I made a mistake on the Wallaby and had to frog again! In my haste to catch up to where I was before I ripped out, I knitted very rapidly up the body of the sweater, and I evidently did not slide a completed stitch all the way off the left needle and picked up the bar as the next stitch, thus creating an extra vertical row of stitches with a little hole at the bottom. This would have been an easy correction--I've done it before--if I hadn't knitted 3 inches before I noticed it. I dropped the stitches out, but no matter how I pulled and fluffed, I could not get the existing knitting to rearrange itself to fill the gap. Three inches was simply too much. In desperation, I unscrewed the needle tips, put on the little cable end caps, and ran the half-completed sweater body through the handwash cycle on the washing machine. That's the acrylic blend version of "surely it will block out." It didn't, at least not completely enough to be satisfactory. Tomorrow, when I am sure the sweater is completely dry, I will frog back yet again.

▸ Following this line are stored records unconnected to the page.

(* ===== verification/NodeHelp.v ===== *)
(** * NodeHelp: what the node tells anybody

    Models [crates/node/src/help.rs] and [serve_help] of [pipeline.rs]: the texts
    by topic, and the tables a peer may read according to the rules. *)

From S2P Require Import Prelude RustStd Collections Effect Vocab External Instances Value Envelope Request AuthTypes Chain.
From S2P Require Import Authorizer NodeDb NodeExecute NodeFrames NodeProjection NodeSparql NodeDdl.

Open Scope Z_scope.

Definition HELP_TOPICS : list string := ["modulations"; "tables"; "knock"; "projection"; "examples"].

Section help.
Context {D : Type} `{HR : !RowIds} `{HF : !FrameText} `{HW : !JsonText}.
Implicit Types (d : NodeDb D) (conn : NConn D).
Abbreviation Serve := (@Serve D).

Definition owner_help_text conn : string * NConn D :=
  let '(v, conn) := get_rsntr "help_text" conn in (default "" v, conn).

(** [WHERE action = 'read' AND effect = 'allow' AND (peer_or_group = ?1 OR
    peer_or_group = '*')]. *)
Definition reads_row (peer : string) (row : PolicyRow) : bool :=
  cell_is (po_action row) "read" && cell_is (po_effect row) "allow" && (cell_is (po_peer row) peer || cell_is (po_peer row) "*").

(** [SELECT DISTINCT table_name]; a row whose name is not a text is left out. *)
Definition readable_rows (peer : string) d : result SqlError (list string) :=
  let? rows := nneed "_policy" (db_policy (nd_auth d)) in
  Ok (foldl push_new [] (omap (fun r => match po_table r with SText t => Some t | _ => None end)
                           (base.filter (fun r => reads_row peer r = true) rows))).

Definition readable_tables (peer : string) conn : list string * NConn D :=
  match nquery (readable_rows peer) conn with
  | (Ok tables, conn) => (tables, conn)
  | (Err _, conn) => ([], conn)
  end.

Definition readable_tables_line (tables : list string) : string :=
  if existsb (fun t => bool_decide (t = "*")) tables then "Readable now: all tables."
  else if bool_decide (tables = []) then "Readable now: nothing yet; you are not admitted to read any table."
  else "Readable now: " +:+ RustStd.join ", " tables +:+ ".".

(** What an unadmitted caller may send. *)
Definition knock_line : string := jq "[] a rsntr:Knock ; rsntr:message 'who you are and what you want' .".

Definition help_overview (peer : string) conn : string * NConn D :=
  let '(modulations, conn) := served_modulations conn in
  let '(tables, conn) := readable_tables peer conn in
  let '(owner, conn) := owner_help_text conn in
  ((if bool_decide (trim owner = "") then "" else trim_end owner +:+ nl +:+ nl)
   +:+ "This is a resonator node (rsntr, envelope 0.1)." +:+ nl
   +:+ "I serve the modulations: " +:+ RustStd.join ", " modulations +:+ "." +:+ nl
   +:+ readable_tables_line tables +:+ nl
   +:+ "Not admitted yet? Introduce yourself and I may let you in:" +:+ nl
   +:+ "  " +:+ knock_line +:+ nl
   +:+ "Ask for more: send a help query with text one of: modulations, tables, knock, projection, examples.", conn).

Definition help_modulations conn : string * NConn D :=
  let '(modulations, conn) := served_modulations conn in
  ("I serve these modulations: " +:+ RustStd.join ", " modulations +:+ "." +:+ nl
   +:+ "Send a rsntr:Query with rsntr:mod set to one of them. "
   +:+ "The 'help' modulation returns this guidance; 'sql-sqlite' runs SQL; "
   +:+ "'sparql' runs SPARQL over my RDF store.", conn).

Definition help_tables (peer : string) conn : string * NConn D :=
  let '(tables, conn) := readable_tables peer conn in
  (readable_tables_line tables +:+ nl +:+ "To run a read:" +:+ nl
   +:+ "  " +:+ jq "[] a rsntr:Query ; rsntr:mod 'sql-sqlite' ; rsntr:signal 'SELECT ...' .", conn).

Definition help_knock : string :=
  "Not admitted? Introduce yourself with a knock:" +:+ nl
  +:+ "  " +:+ knock_line +:+ nl
  +:+ "The owner reviews knocks and may add you as a peer. Until then you may only ask for help and knock.".

Definition help_projection : string :=
  "The projection is my capability surface as data: what you can read "
  +:+ "(Radiant), do (Excitable), and watch (Sympathetic), with the input "
  +:+ "each needs. You render it however you like." +:+ nl
  +:+ jq "Fetch it:   [] a rsntr:Query ; rsntr:mod 'projection' ; rsntr:signal '' ." +:+ nl
  +:+ "Drill in:   rsntr:signal is the path a point's rsntr:projects handed you." +:+ nl
  +:+ jq "Watch one:  [] a rsntr:Entrain ; rsntr:id '<ULID>' ; rsntr:point <iri> ." +:+ nl
  +:+ "Stop:       [] a rsntr:Damp ; rsntr:point <iri> .  (or just close the stream)".

Definition help_examples : string :=
  "Examples:" +:+ nl
  +:+ jq "Overview:  [] a rsntr:Query ; rsntr:mod 'help' ; rsntr:signal '' ." +:+ nl
  +:+ jq "A read:    [] a rsntr:Query ; rsntr:mod 'sql-sqlite' ; rsntr:signal 'SELECT 1' ." +:+ nl
  +:+ jq "SPARQL:    [] a rsntr:Query ; rsntr:mod 'sparql' ; rsntr:signal 'SELECT * WHERE { ?s ?p ?o }' ." +:+ nl
  +:+ "A knock:   " +:+ knock_line.

(** The text of a topic: an unknown one is answered with the overview. *)
Definition help_text (peer topic : string) conn : string * NConn D :=
  if bool_decide (topic = "modulations") then help_modulations conn
  else if bool_decide (topic = "tables") then help_tables peer conn
  else if bool_decide (topic = "knock") then (help_knock, conn)
  else if bool_decide (topic = "projection") then (help_projection, conn)
  else if bool_decide (topic = "examples") then (help_examples, conn)
  else help_overview peer conn.

Definition build_help (peer id topic : string) conn : (string * list string) * NConn D :=
  let topic := trim topic in
  let '(text, conn) := help_text peer topic conn in
  let reason := if bool_decide (topic = "") then "help overview" else "help topic " +:+ topic in
  ((text, HELP_TOPICS), audit_direct peer id "help" "allow" "help" reason conn).

Definition serve_help (peer id topic : string) : Serve := fun '(conn, ch) =>
  let '((text, topics), conn) := build_help peer id topic conn in
  tell (OHelp (mkHelp (if bool_decide (id = "") then None else Some id) text topics)) (conn, ch).

End help.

Meanwhile, I knitted another hat and worked on a Christmas sewing project. I am having fun being a little experimental with yarns for the hats. Each hat requires a double strand of yarn, and I am using leftovers. Here's an example of color. The hat on the left is one that I had already posted, knitted from Plymouth Encore Colorspun. On the right, I used the remnant of the Colorspun and a solid navy. Very different effects from the orangey blend.

The Christmas project involves some quilting-type patchwork piecing although no actual quilting is involved. I am attending the quilting group once a month, but I probably will not start an actual quilt of any sort until January because I simply have too many Christmas projects going right now. Anyway, I've always had trouble trying to rotary cut much of anything because my ruler always slid around. I did learn at the class that there are things that stick on your ruler to stop the sliding. The recommended brand was a clear film that goes on the back of the ruler, but locally I was able to find some little stick-on sandpapery dots that do the same thing. My first step on this item was to cut 40 3" squares of cotton, fold them into triangles, steam-press, and fold into smaller triangles to make prairie points. That is as far as I have gotten.